Something else to consider when deciding whether to unite a colony late in the season or hope the last of your virgin queens mates successfully …


 

{{1}}: With the caveat that some of the workers in the colony were not reared in that colony at all.

{{2}}: For example, see Mattila & Seeley (2007) Genetic Diversity in Honey Bee Colonies Enhances Productivity and Fitness. Science 317:362-364.

{{3}}: Again, see Mattila & Seeley (2007) Genetic Diversity in Honey Bee Colonies Enhances Productivity and Fitness. Science 317:362-364.

{{4}}: See Rosenkranz et al., (2010) Biology and control of Varroa destructor. Journal of Invertebrate Pathology 103: S96–S119.

{{5}}: For workers originating from the previous queen to die.

{{6}}: There are well-established methods to do this based upon frame coverage with workers and brood.

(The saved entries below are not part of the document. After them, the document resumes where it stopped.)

#[global] Instance pair_cmp_order {A B} (ca : A → A → comparison) (cb : B → B → comparison)
  `{!CmpOrder ca, !CmpOrder cb} : CmpOrder (pair_compare ca cb).
Proof.
  split.
  - intros [a b] [a' b']. unfold pair_compare; simpl.
    destruct (ca a a') eqn:E.
    + apply (cmp_eq ca) in E as ->. rewrite (cmp_eq cb). naive_solver.
    + split; [done|]. intros [= -> _]. by rewrite (cmp_refl ca) in E.
    + split; [done|]. intros [= -> _]. by rewrite (cmp_refl ca) in E.
  - intros [a b] [a' b']. unfold pair_compare; simpl.
    rewrite (cmp_antisym ca a a'). destruct (ca a a'); simpl; auto. apply (cmp_antisym cb).
  - intros [a b] [a' b'] [a'' b'']. unfold pair_compare; simpl.
    destruct (ca a a') eqn:Eab; try done.
    + apply (cmp_eq ca) in Eab as ->.
      destruct (ca a' a''); try done. apply (cmp_lt_trans cb).
    + intros _. destruct (ca a' a'') eqn:Ebc; try done.
      * apply (cmp_eq ca) in Ebc as <-. by rewrite Eab.
      * by rewrite (cmp_lt_trans ca a a' a'').
Qed.

#[global] Instance path_cmp_order : CmpOrder path_compare.
Proof.
  split.
  - intros [x] [y]. unfold path_compare; simpl.
    rewrite (cmp_eq (lex_compare String.compare)). naive_solver.
  - intros [x] [y]. apply (cmp_antisym (lex_compare String.compare)).
  - intros [x] [y] [z]. apply (cmp_lt_trans (lex_compare String.compare)).
Qed.

(** ** Dictionaries *)

Section DictFacts.
Context {K V : Type} `{EqDecision K}.
Implicit Types (d : Dict K V) (k : K) (v : V).

Lemma dict_get_set k' k v d :
  dict_get k' (dict_set k v d) = if decide (k' = k) then Some v else dict_get k' d.
Proof.
  induction d as [|[k0 v0] d IH]; simpl.
  - by destruct (decide (k' = k)).
  - destruct (decide (k = k0)) as [->|Hne]; simpl.
    + by destruct (decide (k' = k0)).
    + destruct (decide (k' = k0)) as [->|?]; [|done].
      by rewrite decide_False.
Qed.

Lemma dict_get_app k d1 d2 :
  dict_get k (d1 ++ d2) =
    match dict_get k d1 with Some v => Some v | None => dict_get k d2 end.
Proof.
  induction d1 as [|[k0 v0] d1 IH]; simpl; [done|].
  by destruct (decide (k = k0)).
Qed.

(** After [d.update(other)] a key of [other] has the value [other] gave it
    last, and every other key keeps its value. *)
Lemma dict_get_update k d other :
  dict_get k (dict_update d other) =
    match dict_get k (reverse other) with Some v => Some v | None => dict_get k d end.
Proof.
  unfold dict_update. revert d.
  induction other as [|[k0 v0] other IH]; intros d; simpl; [done|].
  rewrite IH, reverse_cons, dict_get_app, dict_get_set. simpl.
  destruct (dict_get k (reverse other)); [done|].
  by destruct (decide (k = k0)).
Qed.

Lemma dict_has_elem k d : dict_has k d = true ↔ k ∈ dict_keys d.
Proof.
  unfold dict_has, dict_keys.
  induction d as [|[k0 v0] d IH].
  - split; [done|]. by intros ?%elem_of_nil.
  - rewrite fmap_cons, elem_of_cons. simpl.
    destruct (decide (k = k0)) as [->|Hne]; [by split; [left|]|].
    rewrite IH. split; [by right|]. by intros [?|?].
Qed.

Lemma dict_has_set k' k v d :
  dict_has k' (dict_set k v d) = bool_decide (k' = k) || dict_has k' d.
Proof.
  unfold dict_has. rewrite dict_get_set.
  destruct (decide (k' = k)) as [->|?].
  - by rewrite bool_decide_true.
  - by rewrite bool_decide_false.
Qed.

Lemma dict_values_set_has k v d :
  dict_get k d = Some v → dict_set k v d = d.
Proof.
  induction d as [|[k0 v0] d IH]; simpl; [done|].
  destruct (decide (k = k0)) as [->|?]; [by intros [= ->]|].
  intros ?. f_equal. by apply IH.
Qed.

(** Two dictionaries with the same items, in any order, agree on every key. *)
Lemma dict_get_perm k d1 d2 :
  NoDup (dict_keys d1) → Permutation d1 d2 → dict_get k d1 = dict_get k d2.
Proof.
  intros Hnd Hp. induction Hp as [|[k0 v0] d1 d2 Hp IH|[k0 v0] [k1 v1] d|d1 d2 d3 Hp1 IH1 Hp2 IH2];
    simpl in *.
  - done.
  - apply NoDup_cons in Hnd as [_ Hnd]. rewrite IH; done.
  - destruct (decide (k = k0)) as [E0|?], (decide (k = k1)) as [E1|?]; try done.
    exfalso. subst. apply NoDup_cons in Hnd as [Hin _]. apply Hin. left.
  - rewrite IH1; [|done]. apply IH2.
    unfold dict_keys in *. by rewrite <- Hp1.
Qed.
End DictFacts.

(** ** Inheritance ([applyParent]) *)

(** The fields of [Env] by the type of their value.  [name] and [parent]
    are skipped by the loop; [command] is kept apart from the other lists. *)
Definition strFields : list (Env → string) :=
  [Env.image; Env.rootfs; Env.dns; Env.network; Env.home; Env.shmsize].
Definition pathFields : list (Env → option Path) :=
  [Env.runDir; Env.overlaysDir; Env.configFile].
Definition listFields : list (Env → list string) :=
  [Env.imageCustomizations; Env.packages; Env.args; Env.syscaps; Env.requires; Env.ports].
Definition dictFields : list (Env → Dict string string) :=
  [Env.environ; Env.mounts].

(** A scalar field other than [name] and [parent] that is left unset in [E]
    (empty string or [None]) has the value of [P] in [E']. *)
Definition scalars_inherited (E P E' : Env) : Prop :=
  Forall (λ f, f E = "" → f E' = f P) strFields ∧
  Forall (λ f, f E = None → f E' = f P) pathFields ∧
  (Env.description E = None ∨ Env.description E = Some "" →
   Env.description E' = Env.description P) ∧
  (Env.desktop E = None → Env.desktop E' = Env.desktop P) ∧
  (Env.runtime E = None → Env.runtime E' = Env.runtime P).

(** The list fields of [fs], and the two lists of structured values, are the
    list of [E] followed by the list of [P]. *)
Definition lists_concatenated (fs : list (Env → list string)) (E P E' : Env) : Prop :=
  Forall (λ f, f E' = f E ++ f P) fs ∧
  Env.imageTasks E' = Env.imageTasks E ++ Env.imageTasks P ∧
  Env.overlays E' = Env.overlays E ++ Env.overlays P.

(** A map field is the map of [P] updated with the entries of [E]: a key of
    [E] has the value of [E], any other key the value of [P]. *)
Definition maps_overridden (E P E' : Env) : Prop :=
  Forall (λ f, f E' = dict_update (f P) (f E) ∧
               ∀ k, dict_get k (f E') =
                    match dict_get k (reverse (f E)) with
                    | Some v => Some v
                    | None => dict_get k (f P)
                    end) dictFields ∧
  Env.capabilities E' = dict_update (Env.capabilities P) (Env.capabilities E) ∧
  ∀ k, dict_get k (Env.capabilities E') =
       match dict_get k (reverse (Env.capabilities E)) with
       | Some v => Some v
       | None => dict_get k (Env.capabilities P)
       end.

Lemma inheritList_app {A} (c p : list A) : Env.inheritList c p = c ++ p.
Proof. by destruct c. Qed.

Lemma inheritDict_update {V} (c p : Dict string V) :
  Env.inheritDict c p = (dict_update p c, dict_update p c).
Proof. by destruct c. Qed.

Lemma applyParent_scalars E P : scalars_inherited E P (Env.applyParent E P).1.
Proof.
  unfold scalars_inherited, strFields, pathFields; simpl.
  repeat split; repeat apply Forall_cons_2; try apply Forall_nil_2;
    try (intros ->; done).
  intros [->| ->]; done.
Qed.

Lemma applyParent_lists E P : lists_concatenated listFields E P (Env.applyParent E P).1.
Proof.
  unfold lists_concatenated, listFields; simpl.
  repeat split; repeat apply Forall_cons_2; try apply Forall_nil_2;
    apply inheritList_app.
Qed.

Lemma applyParent_maps E P : maps_overridden E P (Env.applyParent E P).1.
Proof.
  unfold maps_overridden, dictFields; simpl.
  rewrite !inheritDict_update; simpl.
  repeat split; repeat apply Forall_cons_2; try apply Forall_nil_2;
    try split; try done; intros k; apply dict_get_update.
Qed.

(** The two environments of the examples below. *)
Definition child_env : Env :=
  Env.mk "child" (Some "") "base" None "" "" "" [] [] ["git"] ["make"] ["-j4"]
    [("LANG", "C"); ("TERM", "xterm")] [] [("~/src", "/srv/src")] [("terminal", true)]
    "" [] [] "" "" [] None ExecContext.empty None None true false false
    (Some (path_of "/etc/podenv/config.yaml")).

Definition parent_env : Env :=
  Env.mk "base" (Some "base image") "" None "fedora" "" "1.1.1.1" [] [] ["vi"] ["/bin/bash"]
    ["-l"] [("TERM", "dumb"); ("EDITOR", "vi")] ["NET_RAW"] [] [("network", true)]
    "" [] [] "" "" [] None ExecContext.empty None None true false false
    (Some (path_of "/etc/podenv/config.yaml")).

(** C2, as stated: with [command] among the list fields the statement fails,
    since a child that has a command keeps it without the command of the
    parent. *)
Lemma applyParent_command_not_concatenated :
  ¬ (scalars_inherited child_env parent_env (Env.applyParent child_env parent_env).1 ∧
     lists_concatenated (Env.command :: listFields) child_env parent_env
       (Env.applyParent child_env parent_env).1 ∧
     maps_overridden child_env parent_env (Env.applyParent child_env parent_env).1).
Proof.
  intros (_ & (Hl & _) & _).
  apply Forall_cons_1 in Hl as [Hc _]. discriminate Hc.
Qed.

(** The loop skips [name] and [parent]: an environment without a name stays
    without one, whatever the parent is called. *)
Example applyParent_name_kept :
  let E := Env.new "" (path_of "/etc/podenv/config.yaml") in
  Env.name (Env.applyParent E parent_env).1 = "" ∧
  Env.parent (Env.applyParent E parent_env).1 = "" ∧
  Env.name parent_env = "base".
Proof. repeat split. Qed.
(** * kidney_uae: the helper functions of [functions.py]

    A shallow embedding of [move_column_before], [evaluate_model_metrics],
    [plot_calibration_curves] and [plot_roc_curves_by_category] together with
    the numpy, scikit-learn, pandas and os.path operations they call.

    Conventions of the embedding.
    - A Python float is a rational ([Q]) or [NaN]; [nan] is modelled because
      the library calls produce it (with a warning, not an exception) on
      labels of a single class.  The functions that compute with floats are
      written twice: in exact arithmetic ([np], [sklearn],
      [evaluate_model_metrics]), and with a rounding after every float
      operation ([fl]), of which [binary64.round], the nearest double, is the
      one of Python and numpy.
    - Binary labels 0/1 are [bool] ([true] is the positive class 1).
    - A Python [dict] is an association list in insertion order.
    - A raised exception is the [Raise] branch of [result]; warnings are not
      modelled.
    - The library functions are written from the behaviour of scikit-learn 1.x
      ([precision_recall_curve] sets recall to 1 when no label is positive)
      and of pandas before 3.0 ([idxmax] of a column of nan only is the label
      nan, on which [.loc] raises KeyError; later versions raise in [idxmax]
      already).  The development checks them on the examples of the
      libraries' documentation.
    - A call of matplotlib is an event of a trace; whether the library
      returns or raises on a call is a parameter of the functions that plot,
      and so is the formatting of numbers in the labels of the plots. *)

From Stdlib Require Import QArith Qround Qpower Lqa ZArith Lia List String Bool.
From stdpp Require Import gmap strings.
Import ListNotations.

Local Open Scope string_scope.
Local Open Scope list_scope.
Local Open Scope Z_scope.

(** ** Exceptions *)

Inductive exn : Set := ValueError | IndexError | KeyError | TypeError.

Inductive result (A : Type) : Type :=
| Ok (a : A)
| Raise (e : exn).
Arguments Ok {A} a.
Arguments Raise {A} e.

Definition bind {A B} (c : result A) (k : A -> result B) : result B :=
  match c with
  | Ok a => k a
  | Raise e => Raise e
  end.

Notation "'let*' x := c 'in' k" := (bind c (fun x => k))
  (at level 10, x pattern, c at level 100, k at level 200).

(** ** Floats: a rational or nan *)

Inductive score : Type :=
| Fin (q : Q)
| NaN.

Definition s_lift2 (f : Q -> Q -> Q) (a b : score) : score :=
  match a, b with
  | Fin x, Fin y => Fin (f x y)
  | _, _ => NaN
  end.

Definition s_add := s_lift2 Qplus.
Definition s_sub := s_lift2 Qminus.
Definition s_mul := s_lift2 Qmult.
Definition s_neg (a : score) : score := s_mul (Fin (-1)) a.
Definition s_half (a : score) : score := s_lift2 Qdiv a (Fin 2).

(** Comparisons with nan are false. *)
Definition Qltb (x y : Q) : bool := negb (Qle_bool y x).
Definition s_ltb (a b : score) : bool :=
  match a, b with Fin x, Fin y => Qltb x y | _, _ => false end.
Definition s_leb (a b : score) : bool :=
  match a, b with Fin x, Fin y => Qle_bool x y | _, _ => false end.

(** [higher q b]: [q] is strictly above [b]; [lower q b]: strictly below. *)
Definition higher (q b : Q) : bool := Qltb b q.
Definition lower (q b : Q) : bool := Qltb q b.

Definition z2q (z : Z) : Q := inject_Z z.
Definition b2z (b : bool) : Z := if b then 1 else 0.
Definition b2q (b : bool) : Q := z2q (b2z b).

(** ** numpy *)

Module np.

(** [np.where(a > t, 1, 0)] *)
Definition where_gt (a : list Q) (t : Q) : list bool :=
  map (fun p => Qltb t p) a.

(** [np.diff]: a[i+1] - a[i] *)
Fixpoint diff {A} (sub : A -> A -> A) (a : list A) : list A :=
  match a with
  | x :: ((y :: _) as t) => sub y x :: diff sub t
  | _ => []
  end.

(** [np.where(mask)[0]]: the positions at which the mask holds *)
Fixpoint where_from (i : nat) (mask : list bool) : list nat :=
  match mask with
  | [] => []
  | b :: m => if b then i :: where_from (S i) m else where_from (S i) m
  end.
Definition where_true (mask : list bool) : list nat := where_from 0 mask.

(** [a[idx]] for an index array; the index arrays built below are in range *)
Definition take {A} (d : A) (a : list A) (idx : list nat) : list A :=
  map (fun i => nth i a d) idx.

Fixpoint cumsum_from (acc : Z) (a : list Z) : list Z :=
  match a with
  | [] => []
  | x :: t => (acc + x) :: cumsum_from (acc + x) t
  end.
Definition cumsum (a : list Z) : list Z := cumsum_from 0 a.

(** [np.argsort(a, kind="mergesort")]: the stable ascending order of the
    positions. A stable sort has one result, computed here by insertion. *)
Fixpoint insert (x : Q * nat) (l : list (Q * nat)) : list (Q * nat) :=
  match l with
  | [] => [x]
  | y :: t => if Qle_bool (fst x) (fst y) then x :: l else y :: insert x t
  end.
Definition sort (l : list (Q * nat)) : list (Q * nat) :=
  fold_right insert [] l.
Definition argsort (a : list Q) : list nat :=
  map snd (sort (combine a (seq 0 (length a)))).

Definition sum (a : list score) : score := fold_right s_add (Fin 0) a.

Fixpoint zip_with {A B C} (f : A -> B -> C) (a : list A) (b : list B) : list C :=
  match a, b with
  | x :: a', y :: b' => f x y :: zip_with f a' b'
  | _, _ => []
  end.

(** [np.trapz(y, x)]: sum(diff(x) * (y[1:] + y[:-1]) / 2) *)
Definition trapz (y x : list score) : score :=
  sum (zip_with (fun d s => s_half (s_mul d s))
         (diff s_sub x) (zip_with s_add (tl y) (removelast y))).

(** The division of two integer counts: 0/0 is nan (a RuntimeWarning).  A
    nonzero count over 0 would be inf; it does not arise below, where the
    numerator is one of the summands of the denominator. *)
Definition true_divide (a b : Z) : score :=
  if b =? 0 then NaN else Fin (z2q a / z2q b).

End np.

(** ** scikit-learn (sklearn.metrics)

    The functions below follow the library's implementation for binary 0/1
    labels, no sample weights and the default arguments, which is how
    [functions.py] calls them.  Thresholds returned by the curve functions are
    left out: every caller discards them. *)

Module sklearn.

Definition check_consistent_length {A B} (a : list A) (b : list B) : result unit :=
  if (length a =? length b)%nat then Ok tt else Raise ValueError.

Definition count {A} (f : A -> bool) (l : list A) : Z :=
  Z.of_nat (length (List.filter f l)).

Definition nonzero (a : list Z) : list bool := map (fun d => negb (d =? 0)) a.

(** [_binary_clf_curve]: the samples are put in decreasing order of score;
    at the last position of every run of equal scores, the number of positives
    (tps) and of negatives (fps) up to that position. *)
Definition binary_clf_curve (y_true : list bool) (y_score : list Q)
  : result (list Z * list Z) :=
  let* _ := check_consistent_length y_true y_score in
  let desc_score_indices := rev (np.argsort y_score) in
  let y_score := np.take 0%Q y_score desc_score_indices in
  let y_true := np.take false y_true desc_score_indices in
  let distinct_value_indices :=
    np.where_true (map (fun d => negb (Qeq_bool d 0)) (np.diff Qminus y_score)) in
  match y_true with
  | [] => Raise IndexError
  | _ :: _ =>
      let threshold_idxs := distinct_value_indices ++ [(length y_true - 1)%nat] in
      let tps := np.take 0 (np.cumsum (map b2z y_true)) threshold_idxs in
      let fps := np.zip_with (fun i t => 1 + Z.of_nat i - t) threshold_idxs tps in
      Ok (fps, tps)
  end.

(** [counts / counts[-1]], or nan everywhere when the last count is not
    positive (UndefinedMetricWarning). *)
Definition rate (counts : list Z) : list score :=
  let total := List.last counts 0 in
  if total <=? 0 then repeat NaN (length counts)
  else map (fun c => Fin (z2q c / z2q total)) counts.

(** [roc_curve(y_true, y_score)], with [drop_intermediate=True] *)
Definition roc_curve (y_true : list bool) (y_score : list Q)
  : result (list score * list score) :=
  let* (fps, tps) := binary_clf_curve y_true y_score in
  let '(fps, tps) :=
    if (2 <? length fps)%nat then
      let optimal_idxs :=
        np.where_true
          (true :: np.zip_with orb
                     (nonzero (np.diff Z.sub (np.diff Z.sub fps)))
                     (nonzero (np.diff Z.sub (np.diff Z.sub tps)))
                ++ [true]) in
      (np.take 0 fps optimal_idxs, np.take 0 tps optimal_idxs)
    else (fps, tps) in
  let tps := 0 :: tps in
  let fps := 0 :: fps in
  Ok (rate fps, rate tps).

(** [precision_recall_curve(y_true, probas_pred)] *)
Definition precision_recall_curve (y_true : list bool) (probas_pred : list Q)
  : result (list score * list score) :=
  let* (fps, tps) := binary_clf_curve y_true probas_pred in
  let ps := np.zip_with Z.add tps fps in
  let precision :=
    np.zip_with (fun t p => if p =? 0 then 0%Q else (z2q t / z2q p)%Q) tps ps in
  let recall :=
    let total := List.last tps 0 in
    if total =? 0 then map (fun _ => 1%Q) tps
    else map (fun t => (z2q t / z2q total)%Q) tps in
  Ok (map Fin (rev precision ++ [1%Q]), map Fin (rev recall ++ [0%Q])).
(** * London Open Imbalance backtester: a shallow embedding

    The development follows the two core modules of the repository:

    - [src/london_imbalance.py]  class [LondonImbalanceStrategy]
      (configuration, indicators, five-condition signal detection);
    - [src/engine.py]            class [BacktestEngine]
      (forward trade simulation and metric aggregation).

    Numbers.  The Python code computes on IEEE doubles held in pandas
    columns.  Here prices, volumes and pip amounts are exact rationals
    ([Q]); a column that pandas fills with NaN during warm-up is a column of
    [option Q], and every comparison against a missing value is [false], as
    it is for NaN.  Python integers used as positions are [Z], with the
    negative-position rule of [DataFrame.iloc] written out.

    Exceptions.  Code that can raise returns [result A]: [inl e] is the
    exception [e], [inr a] the returned value. *)

From Stdlib Require Import ZArith QArith Qabs Qround List Bool Lia Lqa Sorted.
Import ListNotations.

Open Scope Q_scope.

(** ** Comparisons on rationals, as booleans *)

Definition Qltb (x y : Q) : bool := negb (Qle_bool y x).

Notation "x <=? y" := (Qle_bool x y) (at level 70, no associativity) : Q_scope.
Notation "x <? y" := (Qltb x y) (at level 70, no associativity) : Q_scope.
Notation "x >=? y" := (Qle_bool y x) (at level 70, no associativity) : Q_scope.
Notation "x >? y" := (Qltb y x) (at level 70, no associativity) : Q_scope.

(** ** Exceptions *)

Inductive exn : Type :=
| IndexError   (* "single positional indexer is out-of-bounds" *)
| ValueError.  (* "span must satisfy: span >= 1" *)

Definition result (A : Type) : Type := (exn + A)%type.

Definition ret {A : Type} (a : A) : result A := inr a.
Definition raise {A : Type} (e : exn) : result A := inl e.
Definition bind {A B : Type} (m : result A) (k : A -> result B) : result B :=
  match m with
  | inl e => inl e
  | inr a => k a
  end.
(** * Wear-leveled EEPROM storage (eeprom.c): model and verification

    The development follows the simulated build of eeprom.c (the one
    without F_CPU), where the medium is the array [eeprom] and
    [EEPROM_Read] / [EEPROM_Write] are plain array accesses.

    Conventions of the embedding:
    - a [uint8_t] or [uint16_t] object is a [Z] and every store into one
      writes its wrap-around out ([u8], [u16]); the arguments of a call
      are values of their C type, which the statements say with
      [is_byte] and [group_fits] where it matters;
    - an expression of type [int] (the promoted operands of [+], [-],
      [<], [==]) is an unbounded [Z];
    - the array [eeprom] is a [list Z]; an access outside of it has no
      defined behaviour in C and is the outcome [Fault];
    - every access of the medium is appended to a trace, so that the
      order and the place of the physical reads and writes can be
      stated;
    - the two loops whose exit depends on the data (the [do ... while]
      of the resolver, the loop of the initializer that counts in a
      [uint8_t]) take fuel; running out of it is the outcome
      [OutOfFuel], which carries the state the loop has reached.

    The wear-level factor [EEPROM_WEAR_LEVEL_FACTOR] is a parameter of
    every definition, written [N] in the statements. The AVR build,
    where the medium is the device and [EEPROM_Write] is
    [eeprom_update_byte], is not modelled. *)

From Stdlib Require Import ZArith List Lia Bool Ascii.
From stdpp Require Import base numbers list.
Import ListNotations.

Local Open Scope Z_scope.

(** * The program *)

(** ** Machine integers *)

Definition u8 (z : Z) : Z := z mod 256.
Definition u16 (z : Z) : Z := z mod 65536.

Definition is_byte (z : Z) : Prop := 0 <= z < 256.

(** ** The medium and the outcome of a computation *)

Inductive event : Type :=
| EvRead (address : Z)
| EvWrite (address data : Z).

Record world : Type := World { eeprom : list Z; trace : list event }.

Inductive outcome (A : Type) : Type :=
| Ok (a : A) (w : world)
| Fault
| OutOfFuel (w : world).

Arguments Ok {A} a w.
Arguments Fault {A}.
Arguments OutOfFuel {A} w.

Definition M (A : Type) : Type := world -> outcome A.

Definition ret {A} (a : A) : M A := fun w => Ok a w.

Definition bind {A B} (m : M A) (k : A -> M B) : M B :=
  fun w =>
    match m w with
    | Ok a w' => k a w'
    | Fault => Fault
    | OutOfFuel w' => OutOfFuel w'
    end.

Notation "'let*' x ':=' m 'in' k" := (bind m (fun x => k))
  (at level 10, x name, m at level 100, k at level 200).

(** [uint8_t eeprom[EEPROM_SIMULATED_SIZE] = { [0 ... SIZE - 1] = 0xFF }] *)
Definition blank (EEPROM_SIMULATED_SIZE : nat) : world :=
  World (replicate EEPROM_SIMULATED_SIZE 255) [].

(** [#define EEPROM_Read(address) eeprom[(address)]] *)
Definition EEPROM_Read (address : Z) : M Z :=
  fun w =>
    if address <? 0 then Fault
    else match eeprom w !! Z.to_nat address with
         | Some d => Ok d (World (eeprom w) (trace w ++ [EvRead address]))
         | None => Fault
         end.

(** [#define EEPROM_Write(address, data) eeprom[(address)] = (data)] *)
Definition EEPROM_Write (address data : Z) : M unit :=
  fun w =>
    if (0 <=? address) && (address <? Z.of_nat (length (eeprom w))) then
      Ok tt (World (<[Z.to_nat address := u8 data]> (eeprom w))
                   (trace w ++ [EvWrite address (u8 data)]))
    else Fault.

(** The bounded loop [for (uint16_t i = 0; i < len; ++i) body(i)]. *)
Fixpoint for_upto (count : nat) (i : Z) (body : Z -> M unit) : M unit :=
  match count with
  | O => ret tt
  | S count' => let* _ := body i in for_upto count' (i + 1) body
  end.

(** The caller's buffer is a list; reading byte [i] of [data] outside of
    it is a [Fault]. *)
Definition buffer_get (data : list Z) (i : Z) : M Z :=
  fun w =>
    match data !! Z.to_nat i with
    | Some d => Ok d w
    | None => Fault
    end.

(** ** The dump of the simulated build

    What [printf] writes is the result of the call, as a list of
    characters. *)

(** The conversion [%02X] of a [uint8_t]: two upper-case hexadecimal
    digits. *)
Definition hex_digit (d : Z) : ascii :=
  ascii_of_nat (Z.to_nat (if d <? 10 then 48 + d else 55 + d)).

Definition print_02X (d : Z) : list ascii :=
  [hex_digit (d / 16); hex_digit (d mod 16)].

Definition newline : ascii := ascii_of_nat 10.

(** The line of 47 dashes that opens and closes the dump. *)
Definition dashes : list ascii := replicate 47 "-"%char ++ [newline].

(** The loop [for (uint16_t i = begin; i < end; ++i)] of [EEPROM_Print]:
    cell [i] in hexadecimal and a space, then a newline when [i + 1] is
    a multiple of 16. *)
Fixpoint print_loop (count : nat) (i : Z) : M (list ascii) :=
  match count with
  | O => ret []
  | S count' =>
      let* d := EEPROM_Read i in
      let* rest := print_loop count' (i + 1) in
      ret (print_02X d ++ " "%char :: (if (i + 1) mod 16 =? 0 then [newline] else []) ++ rest)
  end.

Definition EEPROM_Print (begin end_ : Z) : M (list ascii) :=
  let* cells := print_loop (Z.to_nat (end_ - begin)) begin in
  ret (dashes ++ cells ++ dashes).

(** ** Events and cells *)

Definition is_read (e : event) : Prop :=
  match e with EvRead _ => True | EvWrite _ _ => False end.

(** An event that writes, if at all, inside [lo, hi). *)
Definition writes_within (lo hi : Z) (e : event) : Prop :=
  match e with
  | EvRead _ => True
  | EvWrite a _ => lo <= a < hi
  end.

(** An event that is a read inside [lo, hi). *)
Definition reads_within (lo hi : Z) (e : event) : Prop :=
  match e with
  | EvRead a => lo <= a < hi
  | EvWrite _ _ => False
  end.

(** The addresses that a trace reads, in order. *)
Fixpoint read_addresses (evs : list event) : list Z :=
  match evs with
  | [] => []
  | EvRead a :: evs' => a :: read_addresses evs'
  | EvWrite _ _ :: evs' => read_addresses evs'
  end.

(** The addresses that a trace writes, in order. *)
Fixpoint write_addresses (evs : list event) : list Z :=
  match evs with
  | [] => []
  | EvRead _ :: evs' => write_addresses evs'
  | EvWrite a _ :: evs' => a :: write_addresses evs'
  end.

(** The medium after the writes of a trace. *)
Definition apply_event (mem : list Z) (e : event) : list Z :=
  match e with
  | EvRead _ => mem
  | EvWrite a d => <[Z.to_nat a := d]> mem
  end.

Definition replay (evs : list event) (mem : list Z) : list Z :=
  fold_left apply_event evs mem.

(** The content of a cell, for an address inside the array. *)
Definition cell (mem : list Z) (address : Z) : Z :=
  if address <? 0 then 0 else default 0 (mem !! Z.to_nat address).

Definition size (mem : list Z) : Z := Z.of_nat (length mem).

{{7}}: The analysis of mite levels was complicated as the overall infestation rate being rather low i.e. many samples contained no mites. Essentially, they ‘flattened’ the data and scored colonies as simply positive or negative for mites and then conducted a chi-squared permutation test to allow comparison of observed vs expected.

{{8}}: Or perhaps tolerant? There is a distinction between these two terms – at least in my mind – and I’m not sure it’s been formally tested. For the purpose of this post I’ll stick with resistant.

{{9}}: See Neumann & Moritz (2000) Testing genetic variance hypothesis for the evolution of polyandry in the honeybee (Apis mellifera). Insectes Sociaux 47:271-279.

{{10}}: Or the long-term viability of the colony she returns to head.

{{11}}: See Yu et al., (2006) Detection of viral sequences in semen of honeybees (Apis mellifera): Evidence for vertical transmission of viruses through drones. Journal of Invertebrate Pathology 92: 105-108.